(** ** Steps *)

(** What may happen next: a message for the bridge at some position, a sweep, a
    change of the workers, the start of a scale set, or anything at all in the
    outside world.  A handler is one step: the steps are those of a process whose
    goroutines take turns. *)
Inductive sys_step (e : E) : E → Prop :=
  | step_desired i count :
      sys_step e (on_handle i (HandleDesiredRunnerCount bridge_hooks count) e).2
  | step_job_started i : sys_step e (on_handle i HandleJobStarted e).2
  | step_job_completed i runnerName runnerID :
      sys_step e (on_handle i (HandleJobCompleted bridge_hooks runnerName runnerID) e).2
  | step_sweep : sys_step e (on_cleanup_loop (sweep hooks) e).2
  | step_shares : sys_step e (recomputeScaleSetShares e).2
  | step_start fuel gh ss :
      admin_quiet gh → sys_step e (runScaleSet pause stale fuel (OK gh) ss e).2
  | step_world w : calls w = env_calls e → sys_step e (with_world e w).

(** ** Every operation keeps the invariants *)

Section Invariant.
Context (armed : Prop) (Hsteady : armed → steady).
Context (Good : Bridge LW → Prop) (Hpurge : ∀ n b, Good b → Good (PurgeActiveVM n b)).

Lemma keeps_quiet {A} (m : M LW A) : leaves_alone m → keeps (log_ok armed) any m.
Proof.
  intros Hm l [Hl Hh]. destruct (Hm l) as [Hc Hb]. unfold wp.
  split; [|by destruct (m l).1]. split; [by rewrite Hc|auto].
Qed.

(** ** Calls *)

(** A call that [steady] is about. *)
Definition steadily {A} (m : M W A) : Prop := armed → ∀ w, Has w → Has (m w).2.
(** What a goroutine that comes to [p] tells the group. *)
Definition event_of (p : phase) : list GroupEvent :=
  match p with Returned r => [FuncReturned r] | _ => [] end.

(** The goroutine at position [k] comes to [p]. *)
Definition move {W} (k : nat) (p : phase) (e : Env W unit (Mgr W)) (s : Proc W) : Proc W :=
  mkProc e (p_history s ++ event_of p) (p_cleaner s) (p_todo s)
    (alter (λ x, (x.1, p)) k (p_sets s)).

Definition with_env {W} (e : Env W unit (Mgr W)) (s : Proc W) : Proc W :=
  mkProc e (p_history s) (p_cleaner s) (p_todo s) (p_sets s).

(** [Run] before it comes to its scale sets: [g.Go] is called for the cleanup loop. *)
Definition start_Run {W} (c : Config) (e : Env W unit (Mgr W)) : Proc W :=
  mkProc e [Went] true (c_ScaleSets c) [].

Section Steps.
Context {W Session : Type} `{!OrchardClient W} `{!Clock W} `{!UUIDSource W}.
Context `{!ErrGroup}.
Notation LW := (Logged W).
Notation E := (Env LW unit (Mgr LW)).
Context (stale : Duration) (newGHClient : string → result (AdminClient LW Session)).
Context (remover : option (string → M LW (option error))) (observe : list Worker → M E unit).
Context (B : Z).
Notation hooks := (sweep_hooks remover observe).

Definition stretch (ss : ScaleSetConfig) (fin : bool) (p : phase) : M E phase :=
  advance stale (newGHClient (ss_GitHubConfigURL ss)) ss fin p.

▬▬▬▬▬▬▬▬▬▬

Each record should be transcribed exactly as it was written.

Solution to the exercise:
(** ** Steps *)

(** What may happen next: a message for the bridge at some position, a sweep, a
    change of the workers, the start of a scale set, or anything at all in the
    outside world.  A handler is one step: the steps are those of a process whose
    goroutines take turns. *)
Inductive sys_step (e : E) : E → Prop :=
  | step_desired i count :
      sys_step e (on_handle i (HandleDesiredRunnerCount bridge_hooks count) e).2
  | step_job_started i : sys_step e (on_handle i HandleJobStarted e).2
  | step_job_completed i runnerName runnerID :
      sys_step e (on_handle i (HandleJobCompleted bridge_hooks runnerName runnerID) e).2
  | step_sweep : sys_step e (on_cleanup_loop (sweep hooks) e).2
  | step_shares : sys_step e (recomputeScaleSetShares e).2
  | step_start fuel gh ss :
      admin_quiet gh → sys_step e (runScaleSet pause stale fuel (OK gh) ss e).2
  | step_world w : calls w = env_calls e → sys_step e (with_world e w).

(** ** Every operation keeps the invariants *)

Section Invariant.
Context (armed : Prop) (Hsteady : armed → steady).
Context (Good : Bridge LW → Prop) (Hpurge : ∀ n b, Good b → Good (PurgeActiveVM n b)).

Lemma keeps_quiet {A} (m : M LW A) : leaves_alone m → keeps (log_ok armed) any m.
Proof.
  intros Hm l [Hl Hh]. destruct (Hm l) as [Hc Hb]. unfold wp.
  split; [|by destruct (m l).1]. split; [by rewrite Hc|auto].
Qed.

(** ** Calls *)

(** A call that [steady] is about. *)
Definition steadily {A} (m : M W A) : Prop := armed → ∀ w, Has w → Has (m w).2.
(** What a goroutine that comes to [p] tells the group. *)
Definition event_of (p : phase) : list GroupEvent :=
  match p with Returned r => [FuncReturned r] | _ => [] end.

(** The goroutine at position [k] comes to [p]. *)
Definition move {W} (k : nat) (p : phase) (e : Env W unit (Mgr W)) (s : Proc W) : Proc W :=
  mkProc e (p_history s ++ event_of p) (p_cleaner s) (p_todo s)
    (alter (λ x, (x.1, p)) k (p_sets s)).

Definition with_env {W} (e : Env W unit (Mgr W)) (s : Proc W) : Proc W :=
  mkProc e (p_history s) (p_cleaner s) (p_todo s) (p_sets s).

(** [Run] before it comes to its scale sets: [g.Go] is called for the cleanup loop. *)
Definition start_Run {W} (c : Config) (e : Env W unit (Mgr W)) : Proc W :=
  mkProc e [Went] true (c_ScaleSets c) [].

Section Steps.
Context {W Session : Type} `{!OrchardClient W} `{!Clock W} `{!UUIDSource W}.
Context `{!ErrGroup}.
Notation LW := (Logged W).
Notation E := (Env LW unit (Mgr LW)).
Context (stale : Duration) (newGHClient : string → result (AdminClient LW Session)).
Context (remover : option (string → M LW (option error))) (observe : list Worker → M E unit).
Context (B : Z).
Notation hooks := (sweep_hooks remover observe).

Definition stretch (ss : ScaleSetConfig) (fin : bool) (p : phase) : M E phase :=
  advance stale (newGHClient (ss_GitHubConfigURL ss)) ss fin p.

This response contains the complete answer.